::: Records to process :::
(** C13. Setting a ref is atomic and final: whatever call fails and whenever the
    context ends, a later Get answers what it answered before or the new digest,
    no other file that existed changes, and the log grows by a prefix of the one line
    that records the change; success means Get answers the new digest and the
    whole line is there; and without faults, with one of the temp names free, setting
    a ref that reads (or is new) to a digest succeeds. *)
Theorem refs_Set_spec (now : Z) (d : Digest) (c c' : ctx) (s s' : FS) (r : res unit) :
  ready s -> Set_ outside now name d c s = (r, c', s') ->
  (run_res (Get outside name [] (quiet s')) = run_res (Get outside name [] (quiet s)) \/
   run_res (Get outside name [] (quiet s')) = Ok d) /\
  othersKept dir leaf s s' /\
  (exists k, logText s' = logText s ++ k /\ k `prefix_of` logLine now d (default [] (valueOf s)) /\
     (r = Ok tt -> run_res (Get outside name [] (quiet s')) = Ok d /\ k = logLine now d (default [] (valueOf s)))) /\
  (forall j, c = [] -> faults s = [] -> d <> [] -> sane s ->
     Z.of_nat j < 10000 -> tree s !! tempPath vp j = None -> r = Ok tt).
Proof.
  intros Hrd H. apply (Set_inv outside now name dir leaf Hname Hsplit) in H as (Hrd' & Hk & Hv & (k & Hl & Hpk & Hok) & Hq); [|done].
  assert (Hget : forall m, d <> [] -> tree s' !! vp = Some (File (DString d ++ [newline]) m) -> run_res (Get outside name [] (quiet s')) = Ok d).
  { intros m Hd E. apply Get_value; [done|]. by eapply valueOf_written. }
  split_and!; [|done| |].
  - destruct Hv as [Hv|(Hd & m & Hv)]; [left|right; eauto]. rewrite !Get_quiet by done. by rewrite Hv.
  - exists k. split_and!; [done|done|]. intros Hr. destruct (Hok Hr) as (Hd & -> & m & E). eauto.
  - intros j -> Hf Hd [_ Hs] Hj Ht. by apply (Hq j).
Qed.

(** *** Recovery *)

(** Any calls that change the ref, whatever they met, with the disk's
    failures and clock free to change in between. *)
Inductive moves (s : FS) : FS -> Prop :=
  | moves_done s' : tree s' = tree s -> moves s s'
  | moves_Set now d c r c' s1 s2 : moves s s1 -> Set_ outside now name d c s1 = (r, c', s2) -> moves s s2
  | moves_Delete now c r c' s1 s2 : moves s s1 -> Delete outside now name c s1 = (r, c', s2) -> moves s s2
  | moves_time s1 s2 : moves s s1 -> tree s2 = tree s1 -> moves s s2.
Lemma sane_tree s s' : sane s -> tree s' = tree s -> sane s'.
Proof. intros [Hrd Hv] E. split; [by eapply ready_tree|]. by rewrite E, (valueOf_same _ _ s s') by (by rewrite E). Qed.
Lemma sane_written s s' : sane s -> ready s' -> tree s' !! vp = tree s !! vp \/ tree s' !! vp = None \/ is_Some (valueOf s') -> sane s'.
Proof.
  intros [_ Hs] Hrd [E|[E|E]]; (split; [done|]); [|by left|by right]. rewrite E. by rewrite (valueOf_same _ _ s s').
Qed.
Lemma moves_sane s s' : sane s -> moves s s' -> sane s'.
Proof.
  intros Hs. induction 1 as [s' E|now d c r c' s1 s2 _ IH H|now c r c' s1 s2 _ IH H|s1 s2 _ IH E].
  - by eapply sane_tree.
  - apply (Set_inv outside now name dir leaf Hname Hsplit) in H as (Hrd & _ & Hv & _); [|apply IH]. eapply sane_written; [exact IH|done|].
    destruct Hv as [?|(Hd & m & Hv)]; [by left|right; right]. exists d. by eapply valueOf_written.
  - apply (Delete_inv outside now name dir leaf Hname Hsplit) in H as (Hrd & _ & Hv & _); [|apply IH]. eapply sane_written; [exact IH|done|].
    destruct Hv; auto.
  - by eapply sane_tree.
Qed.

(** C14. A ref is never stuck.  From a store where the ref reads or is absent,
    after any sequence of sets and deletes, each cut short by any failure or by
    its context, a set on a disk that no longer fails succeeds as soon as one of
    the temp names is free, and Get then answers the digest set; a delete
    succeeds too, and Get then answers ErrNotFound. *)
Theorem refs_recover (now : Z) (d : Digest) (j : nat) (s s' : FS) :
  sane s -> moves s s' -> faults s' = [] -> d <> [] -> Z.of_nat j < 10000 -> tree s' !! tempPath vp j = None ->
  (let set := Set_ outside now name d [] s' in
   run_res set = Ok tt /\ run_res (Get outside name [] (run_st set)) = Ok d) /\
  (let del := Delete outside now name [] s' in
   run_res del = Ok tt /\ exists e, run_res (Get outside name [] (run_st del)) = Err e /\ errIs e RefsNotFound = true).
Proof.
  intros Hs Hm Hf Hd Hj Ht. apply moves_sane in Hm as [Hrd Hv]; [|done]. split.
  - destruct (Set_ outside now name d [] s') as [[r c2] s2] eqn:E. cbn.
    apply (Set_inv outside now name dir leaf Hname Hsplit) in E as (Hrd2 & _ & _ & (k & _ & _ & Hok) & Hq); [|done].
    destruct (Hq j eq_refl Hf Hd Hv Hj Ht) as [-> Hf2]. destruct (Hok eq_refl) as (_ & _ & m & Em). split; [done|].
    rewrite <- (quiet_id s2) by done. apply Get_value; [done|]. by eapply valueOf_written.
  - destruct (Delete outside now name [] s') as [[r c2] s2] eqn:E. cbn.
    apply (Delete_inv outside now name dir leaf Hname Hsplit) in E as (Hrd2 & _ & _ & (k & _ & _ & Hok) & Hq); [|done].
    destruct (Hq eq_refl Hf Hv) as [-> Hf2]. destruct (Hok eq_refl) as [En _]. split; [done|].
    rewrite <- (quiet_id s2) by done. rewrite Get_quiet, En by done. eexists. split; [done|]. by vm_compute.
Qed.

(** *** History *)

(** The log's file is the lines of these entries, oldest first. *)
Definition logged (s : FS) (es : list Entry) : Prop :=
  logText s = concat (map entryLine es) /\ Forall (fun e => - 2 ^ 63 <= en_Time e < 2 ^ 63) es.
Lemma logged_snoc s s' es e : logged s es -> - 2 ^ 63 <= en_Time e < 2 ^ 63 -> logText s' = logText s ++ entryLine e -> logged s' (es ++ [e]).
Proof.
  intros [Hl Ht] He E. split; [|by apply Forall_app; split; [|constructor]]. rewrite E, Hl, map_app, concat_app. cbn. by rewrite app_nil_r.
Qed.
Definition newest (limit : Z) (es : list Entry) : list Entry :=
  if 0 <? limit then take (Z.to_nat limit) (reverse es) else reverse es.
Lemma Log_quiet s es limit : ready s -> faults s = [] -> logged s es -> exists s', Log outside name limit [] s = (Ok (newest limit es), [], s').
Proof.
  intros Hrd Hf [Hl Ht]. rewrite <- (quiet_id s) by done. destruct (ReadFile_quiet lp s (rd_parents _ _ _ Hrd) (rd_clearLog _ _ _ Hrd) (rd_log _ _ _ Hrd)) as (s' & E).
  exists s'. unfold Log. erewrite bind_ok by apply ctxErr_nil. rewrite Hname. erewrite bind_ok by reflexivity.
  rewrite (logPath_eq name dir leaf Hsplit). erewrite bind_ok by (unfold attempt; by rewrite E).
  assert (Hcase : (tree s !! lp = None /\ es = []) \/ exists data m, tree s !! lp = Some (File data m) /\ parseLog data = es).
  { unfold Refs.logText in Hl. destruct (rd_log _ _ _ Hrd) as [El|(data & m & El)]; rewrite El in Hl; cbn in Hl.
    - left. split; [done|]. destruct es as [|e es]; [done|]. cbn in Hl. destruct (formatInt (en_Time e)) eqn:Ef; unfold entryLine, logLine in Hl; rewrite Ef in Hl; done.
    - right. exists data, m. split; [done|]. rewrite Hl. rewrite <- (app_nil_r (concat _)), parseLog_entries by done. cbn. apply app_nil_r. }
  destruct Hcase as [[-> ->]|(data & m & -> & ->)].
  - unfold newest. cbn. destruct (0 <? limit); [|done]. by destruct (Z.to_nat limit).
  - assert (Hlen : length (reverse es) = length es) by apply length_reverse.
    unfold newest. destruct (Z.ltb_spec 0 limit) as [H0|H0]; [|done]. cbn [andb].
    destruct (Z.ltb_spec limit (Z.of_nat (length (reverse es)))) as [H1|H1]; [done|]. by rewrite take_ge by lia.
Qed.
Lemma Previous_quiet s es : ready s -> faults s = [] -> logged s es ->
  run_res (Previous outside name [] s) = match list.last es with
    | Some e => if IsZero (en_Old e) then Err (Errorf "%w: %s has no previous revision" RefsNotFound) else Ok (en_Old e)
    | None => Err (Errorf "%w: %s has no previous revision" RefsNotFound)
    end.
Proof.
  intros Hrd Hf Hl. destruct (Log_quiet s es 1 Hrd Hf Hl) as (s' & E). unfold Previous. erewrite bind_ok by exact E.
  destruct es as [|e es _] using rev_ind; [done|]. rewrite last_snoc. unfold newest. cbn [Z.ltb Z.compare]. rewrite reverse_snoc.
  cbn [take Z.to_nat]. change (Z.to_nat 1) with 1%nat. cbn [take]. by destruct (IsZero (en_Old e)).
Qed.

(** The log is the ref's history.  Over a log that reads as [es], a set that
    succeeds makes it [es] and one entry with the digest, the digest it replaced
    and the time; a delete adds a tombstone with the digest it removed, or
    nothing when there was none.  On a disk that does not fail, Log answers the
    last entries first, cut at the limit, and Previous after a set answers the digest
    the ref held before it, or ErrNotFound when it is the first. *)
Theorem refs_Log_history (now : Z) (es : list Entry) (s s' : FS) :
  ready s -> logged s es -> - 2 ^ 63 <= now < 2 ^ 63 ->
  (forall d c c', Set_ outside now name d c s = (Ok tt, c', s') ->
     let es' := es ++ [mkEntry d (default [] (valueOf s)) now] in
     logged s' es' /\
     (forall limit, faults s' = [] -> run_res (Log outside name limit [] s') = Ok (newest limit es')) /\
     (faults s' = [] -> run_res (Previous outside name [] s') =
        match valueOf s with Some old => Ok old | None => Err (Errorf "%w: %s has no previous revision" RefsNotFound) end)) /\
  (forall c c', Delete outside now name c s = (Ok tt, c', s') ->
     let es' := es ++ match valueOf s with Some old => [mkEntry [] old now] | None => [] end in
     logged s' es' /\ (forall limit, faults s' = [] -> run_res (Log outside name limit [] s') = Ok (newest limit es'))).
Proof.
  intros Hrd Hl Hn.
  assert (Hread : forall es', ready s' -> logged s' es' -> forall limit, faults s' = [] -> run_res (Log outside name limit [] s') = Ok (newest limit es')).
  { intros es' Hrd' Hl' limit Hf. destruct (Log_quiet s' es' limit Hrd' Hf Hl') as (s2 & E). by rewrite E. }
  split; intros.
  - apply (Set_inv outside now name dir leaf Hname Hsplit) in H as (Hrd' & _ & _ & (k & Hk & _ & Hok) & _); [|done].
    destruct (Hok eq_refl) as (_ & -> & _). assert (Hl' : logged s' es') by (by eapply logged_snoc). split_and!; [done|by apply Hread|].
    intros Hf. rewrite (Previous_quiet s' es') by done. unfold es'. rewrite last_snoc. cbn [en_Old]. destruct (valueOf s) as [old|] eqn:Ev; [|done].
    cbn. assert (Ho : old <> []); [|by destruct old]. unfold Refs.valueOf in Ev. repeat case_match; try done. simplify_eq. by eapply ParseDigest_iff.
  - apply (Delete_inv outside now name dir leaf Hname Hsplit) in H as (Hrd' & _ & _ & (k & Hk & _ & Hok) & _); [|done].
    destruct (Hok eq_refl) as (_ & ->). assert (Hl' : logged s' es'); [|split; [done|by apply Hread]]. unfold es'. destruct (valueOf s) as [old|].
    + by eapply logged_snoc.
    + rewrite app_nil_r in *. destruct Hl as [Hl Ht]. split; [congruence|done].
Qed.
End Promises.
:::
● Goal of the exercise
Up to and including the line with "othersKept dir leaf s s' /\", print every line of the records from the start.

● Exercise result
(** C13. Setting a ref is atomic and final: whatever call fails and whenever the
    context ends, a later Get answers what it answered before or the new digest,
    no other file that existed changes, and the log grows by a prefix of the one line
    that records the change; success means Get answers the new digest and the
    whole line is there; and without faults, with one of the temp names free, setting
    a ref that reads (or is new) to a digest succeeds. *)
Theorem refs_Set_spec (now : Z) (d : Digest) (c c' : ctx) (s s' : FS) (r : res unit) :
  ready s -> Set_ outside now name d c s = (r, c', s') ->
  (run_res (Get outside name [] (quiet s')) = run_res (Get outside name [] (quiet s)) \/
   run_res (Get outside name [] (quiet s')) = Ok d) /\
  othersKept dir leaf s s' /\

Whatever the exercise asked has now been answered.